Rutherford M. Poats
August 8, 1922 – November 10, 2020
Rutherford M. (Rud) Poats, a pioneering designer and director of international development programs, died at his home in New York City on November 10, 2020. Rud was born in Spartanburg, SC in 1922 and graduated from Emory University in 1942 before joining the Army, serving in the Philippines and Japan. He had a distinguished career as a journalist and international development and banking services expert and innovator over his nearly 50-year career spanning posts in Asia, Europe and Washington, D.C. Rud wrote the first published history of the Korean War, Decision in Korea, and headed the Far East Bureau of UPI in Tokyo. He entered civilian government service in 1961, rising through the ranks of the newly created Agency for International Development (AID) to become assistant administrator for the Far East and later Deputy Administrator and Acting Administrator of the agency under Presidents Johnson and Nixon.
He took a fellowship at Brookings Institute where he wrote Technology for Developing Nations in 1972. He was a key driver in AID’s efforts to promote US Private investment, serving as the principal architect of the US Overseas Private Investment Company (OPIC) and as its acting president in 1977.
In 1978 he moved to the National Security Council as an international economic policy advisor to President Carter and remained on the NSC staff during the first year of the Reagan administration. Rud was elected chairman of the OECD’s Economic Development Assistance Committee from 1982 – 85 in Paris, where he led reforms in aid management by bilateral and multilateral agencies, notably in strengthening program coordination in recipient countries, culminating in his authorship of Twenty-five Years of Development Cooperation. In 1986 he returned to Washington as a consultant to the World Bank in the design and launching of its new affiliate, the Multilateral Investment Guaranty Agency (MIGA), of which he was the interim chief at its inauguration in 1988. Rud finished his career as President of International Investment Services, where with other senior partners he advised governments on creating favorable climates for foreign investment and indigenous private enterprise.

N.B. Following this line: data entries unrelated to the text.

Definition setLogIndex (log : Log) (i : Z) : Log :=
  {| log_address := log_address log; log_data := log_data log;
     log_topics := log_topics log; log_logIndex := Some i |}.

(** The processing loops; [emit doc log] is what is pushed to
    [results], the state is [(results, logCount)]. *)
Section Loop.
Context {A : Type}.
Variable emit : ReceiptDoc -> Log -> A.
Variable f : Filter.

Definition logStep (doc : ReceiptDoc) (st : list A * Z) (log : Log) : list A * Z :=
  if skipByBlock f doc then st
  else if negb (logFilterMatch log (f_addressFilter f) (f_topicsFilter f)) then st
  else (st.1 ++ [emit doc (setLogIndex log st.2)], st.2 + 1).

Definition docStep (st : list A * Z) (doc : ReceiptDoc) : list A * Z :=
  match r_logs (d_raw doc) with
  | Some logs => fold_left (logStep doc) logs st
  | None => st
  end.

Definition processHits (hits : list ReceiptDoc) : list A :=
  (fold_left docStep hits ([], 0)).1.
End Loop.

Section WithEnv.
Variable env : Env.

(** [typeof(x) == 'string' ? parseInt(x, 16) : x] *)
Definition parseIfString (x : NumOrStr) : option Z :=
  match x with
  | JStr s => parseInt16 s
  | JNum n => Some n
  | JUndefined => None
  end.

(** The part of the handler that reads [blockHash], [fromBlock] and
    [toBlock]: the loop variables and the clause added to the query. *)
Definition selectBlocks (params : Params)
    : Eff (option string * option Z * option Z * Clause) :=
  let blockHash := p_blockHash params in
  if truthy blockHash then
    let blockHash := slice0x (default "" blockHash) in
    if truthyNumOrStr (p_fromBlock params) || truthyNumOrStr (p_toBlock params) then
      throw (newError "fromBlock/toBlock are not allowed with blockHash query")
    else mret (Some blockHash, None, None, Term "@raw.block_hash" (TvStr blockHash))
  else
    fromBlockExplicit ← Aux.toBlockNumberOf env
      (if truthyNumOrStr (p_fromBlock params) then p_fromBlock params else JStr "latest");
    let fromBlock := parseIfString fromBlockExplicit in
    toBlockExplicit ← Aux.toBlockNumberOf env
      (if truthyNumOrStr (p_toBlock params) then p_toBlock params else JStr "latest");
    let toBlock := parseIfString toBlockExplicit in
    mret (blockHash, fromBlock, toBlock,
          Range "@raw.block"
            (if numTruthy fromBlock then fromBlock else None)
            (if numTruthy toBlock then toBlock else None)).

(** [addressFilter.map(addr => ...)]: the callback reads
    [addr.startsWith], which throws on an entry that is [null]. *)
Fixpoint lowerAddresses (l : list (option string)) : Result (list string) :=
  match l with
  | [] => mret []
  | None :: _ =>
      Throw (typeError "Cannot read properties of null (reading 'startsWith')")
  | Some addr :: rest =>
      rest' ← lowerAddresses rest;
      mret (toLowerCase (slice0x addr) :: rest')
  end.

(** The address filter as the loop sees it, and its clauses.  A falsy
    filter and an empty list are left as they are. *)
Definition prepareAddress (addressFilter : option AddressParam)
    : Result (option AddressFilter * list Clause) :=
  if addressParamTruthy addressFilter then
    match addressFilter with
    | Some (PAddrMany l) =>
        if (0 <? List.length l)%nat then
          l' ← lowerAddresses l;
          mret (Some (AddrMany l'),
                [Should (map (fun addr => ("@raw.logs.address", addr))
                             (filter (fun addr => truthy (Some addr) = true) l'))])
        else mret (Some (AddrMany []), [])
    | Some (PAddrOne a) =>
        let a' := slice0x (toLowerCase a) in
        mret (Some (AddrOne a'), [Term "@raw.logs.address" (TvStr a')])
    | None => mret (None, [])
    end
  else
    mret (match addressFilter with
          | Some (PAddrOne a) => Some (AddrOne a)
          | _ => None
          end, []).

Definition prepareTopics (topicsFilter : option (list TopicFilter)) : list Clause :=
  match topicsFilter with
  | Some tf =>
      if (0 <? List.length tf)%nat
      then [Terms "@raw.logs.topics" (flat_map flatTopic tf)]
      else []
  | None => []
  end.

(** The handler; [parameters] is the first element of the parameters
    of the request, [None] when there is none ([params.address] then
    throws). *)
Definition eth_getLogs (parameters : option Params) : Eff (list EthLog) :=
  match parameters with
  | None => throw (typeError "Cannot read properties of undefined (reading 'address')")
  | Some params =>
      '(blockHash, fromBlock, toBlock, blockClause) ← selectBlocks params;
      '(addressFilter, addressClauses) ← mkEff [] (prepareAddress (p_address params));
      let topicsFilter := p_topics params in
      let must := [Exists "@raw.logs"; blockClause] ++ addressClauses
                    ++ prepareTopics topicsFilter in
      tryCatch
        (hits ← Aux.search env
                  {| q_size := 2000; q_must := must;
                     q_sort := Some ("global_sequence", Asc) |};
         mret (processHits (fun doc log => makeLogObject env doc log false)
                 (mkFilter blockHash fromBlock toBlock addressFilter topicsFilter)
                 hits))
        (fun _ => mret [])
  end.

End WithEnv.
End GetLogs.

(** ** The method dispatcher *)
Module Dispatcher.
Import Js.

Definition EOSIO_ASSERTION_PREFIX : string := "assertion failure with message: ".

(** A request object, with the four fields that [doRpcMethod] reads;
    each may be missing (a body that is not an object, a number for
    instance, reads as a request with every field missing).  The
    version is any JSON value, the method a string. *)
Record Request := mkRequest {
  jsonrpc : option Json;
  id : option Json;
  method : option string;
  params : option Json
}.

(** Truthiness of a JSON value that may be missing. *)
Definition jsonTruthy (v : option Json) : bool :=
  match v with
  | None => false
  | Some JsNull => false
  | Some (JsBool b) => b
  | Some (JsNumber n) => negb (n =? 0)
  | Some (JsString s) => truthy (Some s)
  | Some (JsArray _) => true
  | Some (JsObject _) => true
  end.

(** [v === s] for a string [s]. *)
Definition jsonIsString (v : option Json) (s : string) : bool :=
  match v with
  | Some (JsString t) => String.eqb t s
  | _ => false
  end.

Rud was a member of the Council on Foreign Relations, the National Committee on American Foreign Policy, the Asia Society, Japan Society, Korea Society and the hereditary Society of the Cincinnati. Rud took up painting and stone and wood sculpting in his retirement years, assisted wife Lea Sneider, now deceased, with her numerous Korean art exhibits, travelled extensively, and loved gathering with the family.
Rud is survived by four children from his first marriage to the late Esther Smith, including Penfield Thompson, Huntley Poats, Rutherford Poats and Grayson Poats, as well as five grandchildren and five great grandchildren, and his faithful, beloved caretakers, Boodnie Pandohie and Rangamah Ramgulan of New York, NY.
Rutherford M. Poats
November 21, 2020
The loss of a family patriarch, father, grandfather, great grandfather, uncle, close friend and honorable citizen is not easily or adequately communicated, even by those very close to Rud/Papa.
The best tribute can come from a stranger, who mirrors and honors the memory, not by eloquence or a prepared eulogy, but by a gut reaction on hearing of Rud's passing. This was the case when Penny and I informed the branch manager at Rud's local Citibank location that he had passed. This kind man, Darren Ganesh, had served Rud on his feet, in his walker, scooter and in a wheelchair. When informed of Rud's passing, he wept and had to take a long minute to compose himself before he could serve us. It was a very genuine reaction to Rud's humanity and its imprint on him, and while emotionally painful, a wordless affirmation of Rud's essence from a completely unexpected source. Thank you Darren, you said it all.
November 16, 2020
For the family of Rud Poats,
Rud and Leah were valued neighbors and friends when we lived at the Beresford.
We shared many evenings and late afternoons mostly in their apartment. We had a drink together and there was always something to "nash" .
We admired Leah's marvellous collection of Korean ceramics and enjoyed our conversations with Rud.
We appreciated them and valued their friendship.
When my wife, Edith, passed away, six years ago, the relationship lagged, which was my fault.
I moved out of New York three years ago.
Rud was an extraordinary person and had an elegance about him. At the same time he was modest about his career and unless he was pushed would not talk about his many accomplishments.
He will be missed.
All good wishes to his family.
November 14, 2020
Mr Poats and his dear wife were wonderful neighbors and lovely people. My brother in law was with USAID for 25 years and Mr Poats was always interested in where he was posted.
I send his family my deepest condolences. Vicki Levi. Apt 21 F.